Is There A Design Flaw In The Boeing 737 MAX 9?

The door plug on an Alaska Airlines Boeing 737 MAX 9 dramatically came off the fuselage inflight, causing rapid depressurization. Fortunately nobody was sitting next to the hole on that trip out of Portland, and pilots got the plane down swiftly and safely. Since shortly after that flight the new aircraft type has been grounded.

  • The 737 MAX 9 is a stretched version of the 737 MAX 8 (that was grounded after Lion Air and Ethiopian crashed).
  • Airlines that don’t cram as many passengers into a plane as an ultra low cost carrier have a ‘door plug’ instead of an extra emergency exit door, which would be needed to evacuate a larger number of passengers.
  • The specific door plug was manufactured by Spirit AeroSystems in Malaysia. Boeing has had quality control issues, but so has Spirit.

Numerous 737 MAX 9s have been inspected, and some others have had loose door plugs. There are four bolts that are supposed to hold in onto the frame. But we don’t know whether these were installed incorrectly or whether they actually were installed correctly and loosen over time as the plane flies.

  • If it’s just poor installation of the door plug, no big deal, just inspect and fix the issue and everyone may be good to go.

  • But if the door plug was installed correctly, and came loose there’s actually a much bigger problem.

According to the chair of the National Transportation Safety Board, “We’re looking at, was there any sort of structural flexing of the aircraft?
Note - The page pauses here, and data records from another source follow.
Lemma group_members_spec groups : let members := sorted_groups (group_members groups) in
  mjoin members.*2 ≡ₚ seq 0 (length groups) /\ Forall (fun l => l <> []) members.*2.
Proof.
  intros members. assert (members ≡ₚ group_members groups) as Hp by apply py_sort_perm. rewrite Hp. unfold group_members, enumerate. clear members Hp.
  assert (forall i d, Forall (fun l => l <> []) d.*2 ->
    mjoin (foldl (fun (d : slots) ig => add_row ig.2 ig.1 d) d (enumerate_from i groups)).*2 ≡ₚ (mjoin d.*2 ++ seq i (length groups))%list
    /\ Forall (fun l => l <> []) (foldl (fun (d : slots) ig => add_row ig.2 ig.1 d) d (enumerate_from i groups)).*2) as Hf.
  { induction groups as [|g groups IH]; intros i d Hd; [cbn; by rewrite app_nil_r|]. cbn [enumerate_from foldl fst snd].
    destruct (IH (S i) (add_row g i d) (add_row_used g i d Hd)) as [IH1 IH2]. split; [|done]. rewrite IH1, add_row_join. cbn. by rewrite Permutation_middle. }
  destruct (Hf 0%nat [] ltac:(done)) as [H1 H2]. split; [exact H1|exact H2].
Qed.

Lemma load_gather padded idx ls : gather padded idx = Ok ls -> zsum ls = load padded idx.
Proof. intros Hg%gather_select. destruct Hg as (-> & _). done. Qed.

Lemma load_positive lens bin : Forall (fun l => 0 < l) lens -> Forall (fun i => (i < length lens)%nat) bin -> bin <> [] -> 0 < load lens bin.
Proof.
  intros Hl Hb Hne. assert (0 <= load lens bin) as Hnn by (apply load_nonneg; eapply Forall_impl; [exact Hl|]; cbn; lia).
  destruct bin as [|i bin]; [done|]. apply Forall_cons in Hb as [Hi _]. destruct (lookup_lt_is_Some_2 lens i Hi) as [x Hx].
  assert (0 <= load lens bin) as Hrest by (apply load_nonneg; eapply Forall_impl; [exact Hl|]; cbn; lia).
  rewrite Forall_lookup in Hl. specialize (Hl _ _ Hx). cbn in Hl. unfold load in *. rewrite (select_cons lens i x) by done. cbn [zsum]. lia.
Qed.

Lemma grouped_bins_spec alg cap n mx k c padded groups bins : (0 < n)%nat -> 0 < cap ->
  get_packer alg cap (Some (Z.of_nat n)) (Some (Z.of_nat n)) mx None = Ok k -> Forall (fun l => 0 < l) padded -> length groups = length padded ->
  grouped_bins shuffle k cap c padded groups = Ok bins -> packed_bins cap n padded bins.
Proof.
  intros Hn Hcap Hk Hpos Hlen Hg. unfold grouped_bins in Hg. destruct (group_members_spec groups) as [Hmem Hused]. cbv zeta in *.
  set (M := sorted_groups (group_members groups)) in *. apply bind_Ok in Hg as (gl & Hgl%traverse_Ok & (? & _ & (gb & Hgb & Hb%traverse_Ok)%bind_Ok)%bind_Ok).
  assert (gl = load padded <$> M.*2) as ->.
  { clear -Hgl. induction Hgl as [|g l M gl Hg _ IH]; [done|]. apply bind_Ok in Hg as (ls & Hls%load_gather & [= <-]). cbn. by rewrite Hls, IH. }
  assert (forall l, l ∈ M.*2 -> Forall (fun i => (i < length padded)%nat) l) as Hin.
  { intros l Hl. apply Forall_forall. intros i Hi. assert (i ∈ seq 0 (length groups)) as Hs.
    { rewrite <- Hmem. apply list_elem_of_join. by exists l. } apply elem_of_seq in Hs. lia. }
  assert (Forall (fun l => 0 < l) (load padded <$> M.*2)) as Hglp.
  { apply Forall_fmap, Forall_forall. intros l Hl. cbn. apply load_positive; [done|by apply Hin|]. rewrite Forall_forall in Hused. by apply Hused. }
  destruct (pack_with_spec _ _ _ _ _ _ _ _ Hn Hcap Hk Hglp Hgb) as [H1 H2 H3 (m & Hm & Hm0)]. rewrite !length_fmap in H1.
  assert (bins = (fun bin => mjoin (select_indices M.*2 bin)) <$> gb) as ->.
  { clear -Hb. induction Hb as [|bin out gb bins Ho _ IH]; [done|]. apply bind_Ok in Ho as (ms & Hms & [= <-]). apply gather_select in Hms as (-> & _).
    cbn. rewrite <- IH. by rewrite select_indices_fmap. }
  assert (forall bin, bin ∈ gb -> Forall (fun i => (i < length M.*2)%nat) bin) as Hbin.
  { intros bin Hbin. apply Forall_forall. intros i Hi. rewrite length_fmap. assert (i ∈ seq 0 (length M)) as Hs.
    { rewrite <- H1. apply list_elem_of_join. by exists bin. } apply elem_of_seq in Hs. lia. }
  constructor.
  - assert (mjoin ((fun bin => mjoin (select_indices M.*2 bin)) <$> gb) = mjoin (select_indices M.*2 (mjoin gb))) as ->.
    { clear. induction gb as [|bin gb IH]; [done|]. rewrite fmap_cons, !join_cons, IH, select_indices_app, join_app. done. }
    rewrite H1, <- Hlen, <- Hmem. by rewrite <- (length_fmap snd), select_all.
  - apply Forall_fmap, Forall_forall. intros bin Hb'. cbn. rewrite Forall_forall in H2. specialize (H2 bin Hb'). specialize (Hbin bin Hb').
    destruct bin as [|i bin]; [done|]. apply Forall_cons in Hbin as [Hi _]. destruct (lookup_lt_is_Some_2 _ _ Hi) as [l Hl].
    rewrite (select_cons _ _ l), join_cons by done. rewrite Forall_forall in Hused. specialize (Hused l (list_elem_of_lookup_2 _ _ _ Hl)). by destruct l.
  - apply Forall_fmap. eapply Forall_impl; [exact H3|]. intros bin Hl. change (load padded (mjoin (select_indices M.*2 bin)) <= cap). rewrite load_join, <- select_indices_fmap. exact Hl.
  - exists m. by rewrite length_fmap.
Qed.

Lemma round_up_spec m z r : 0 < m -> round_up m z = Ok r -> z <= r /\ (m | r) /\ r < z + m.
Proof.
  intros Hm. unfold round_up. intros (? & _ & [= <-])%bind_Ok. pose proof (Z.div_mod (z + m - 1) m ltac:(lia)). pose proof (Z.mod_pos_bound (z + m - 1) m Hm).
  split_and!; [lia| |lia]. by exists ((z + m - 1) / m).
Qed.

(** What a chunk is packed as. *)
Record chunk_packed (args : SequencePackingArgs) (n size : nat) (lens : list Z) (c : nat) (bins : list (list nat)) (padded : list Z) : Prop := {
  cp_padded : Forall2 (fun l p => round_up (sequence_length_pad_multiple args) l = Ok p) (list_slice (c * size) ((c + 1) * size) lens) padded;
  cp_length : length padded = size;
  cp_bins : packed_bins (p_max_tokens_per_microbatch args) n padded bins }.

Lemma chunk_bins_spec args n k lens groups size c total bins padded : (0 < n)%nat -> 0 < p_max_tokens_per_microbatch args ->
  0 < sequence_length_pad_multiple args -> Forall (fun l => 0 < l) lens -> length lens = total -> ((c + 1) * size <= total)%nat ->
  (forall g, groups = Some g -> length g = total) ->
  get_packer (p_algorithm args) (p_max_tokens_per_microbatch args) (Some (Z.of_nat n)) (Some (Z.of_nat n)) (p_max_sequences_per_bin args) None = Ok k ->
  chunk_bins shuffle args k lens groups size c = Ok (bins, padded) -> chunk_packed args n size lens c bins padded.
Proof.
  intros Hn Hcap Hm Hpos Hlen Hc Hg Hk Hcb. unfold chunk_bins in Hcb. apply bind_Ok in Hcb as (p & Hp%traverse_Ok & (bs & Hb & [= <- <-])%bind_Ok).
  assert (length p = size) as Hpl by (rewrite <- (Forall2_length _ _ _ Hp), list_slice_length by (by rewrite Hlen); lia).
  assert (Forall (fun l => 0 < l) p) as Hpp.
  { assert (Forall (fun l => 0 < l) (list_slice (c * size) ((c + 1) * size) lens)) as Hs by (unfold list_slice; apply Forall_take, Forall_drop, Hpos).
    clear -Hp Hs Hm. induction Hp as [|l r ls rs Hr _ IH]; [constructor|]. apply Forall_cons in Hs as [Hl Hs]. constructor; [|by apply IH].
    apply round_up_spec in Hr; [|done]. lia. }
  constructor; [done|done|]. destruct groups as [g|]; [|by eapply pack_with_spec].
  eapply grouped_bins_spec; [done|done|exact Hk|done| |exact Hb]. rewrite list_slice_length by (rewrite (Hg g eq_refl); done). lia.
Qed.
It may not be bolts.”

If we don’t know why the door plug was loose, we cannot be sure the issue won’t re-occur. Enilria points out that it’s possible that “the much heavier engines of the MAX 9 had resulted in structural flexing of the fuselage…[which] could, over time, shear off or unscrew the bolts due to vibration if they were positioned at a stress point.”
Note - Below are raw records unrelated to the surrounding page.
Lemma range_or_gaps locs count : locs <> [] -> increasing (-1) locs -> length locs = count ->
  exists r, is_range locs count = Ok r /\ (r = true -> exists f, first_of locs = Ok f /\ locs = (fun i => f + Z.of_nat i) <$> seq 0 count).
Proof.
  intros Hne Hi <-. destruct locs as [|x l]; [done|]. destruct Hi as [_ Hi]. unfold is_range, last_of. destruct (last (x :: l)) as [y|] eqn:Ey; [|by apply last_None in Ey].
  destruct (Nat.eqb_spec (length (x :: l)) 1) as [H1|_].
  - exists true. split; [done|]. intros _. exists x. split; [done|]. destruct l; [|done]. cbn. f_equal. lia.
  - cbn [mbind res_bind first_of]. eexists. split; [done|]. intros Hr%Z.eqb_eq. exists x. split; [done|]. by eapply increasing_range.
Qed.

(** ** Builders *)

(** What is pooled of a group so far. *)
Definition held_in (groups : list (list Ints)) (g : nat) : option Ints :=
  match groups !! g with Some (p :: parts) => Some (mkInts (i_size p) (mjoin (ints <$> p :: parts))) | _ => None end.
Definition held (b : Builder) : nat -> option Ints := held_in (value_parts b).
Definition packed (b : Builder) : list Z := mjoin (locations b).

Record builder_ok (b : Builder) : Prop := {
  bo_index : index_offset b = length (packed b);
  bo_offsets : length (value_offsets b) = length (value_parts b);
  bo_held : forall g, (g < length (value_parts b))%nat -> exists vs, held b g = Some vs /\ value_offsets b !! g = Some (length (ints vs));
  bo_dtypes : forall s g, (s, g) ∈ value_group_by_dtype b -> exists vs, held b g = Some vs /\ i_size vs = s }.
[V]ibration in airplanes tends to travel more toward the rear of the plane with forward momentum inflight and the area where the Door Plug is located is one of the first areas of the fuselage that does not have the additional structural support of the attached wing which could lead to additional vibration and flexing in that area.

This hasn’t been identified as the cause of the door plug detaching from the airframe of a 737 MAX 9, or of loose bolts found on other aircraft, but the possibility needs to be investigated. The fact that it is not yet known what the cause is precisely is what generates concern.

If this continues to be a possibility then frequent inspections (which involve removing interior wall panels to verify bolt tightness) would seem necessary – not just a one-off.

And if it turns out that bolts loosen as the plane continues to operate, then there’s a design issue with the aircraft. Perhaps there needs to be greater reinforcement. But are there stress points elsewhere on the fuselage that would be affected? So a number of questions about this aircraft type remain.

About Gary Leff

Gary Leff is one of the foremost experts in the field of miles, points, and frequent business travel - a topic he has covered since 2002. Co-founder of frequent flyer community, emcee of the Freddie Awards, and named one of the "World's Top Travel Experts" by Conde' Nast Traveler (2010-Present) Gary has been a guest on most major news media, profiled in several top print publications, and published broadly on the topic of consumer loyalty. More About Gary »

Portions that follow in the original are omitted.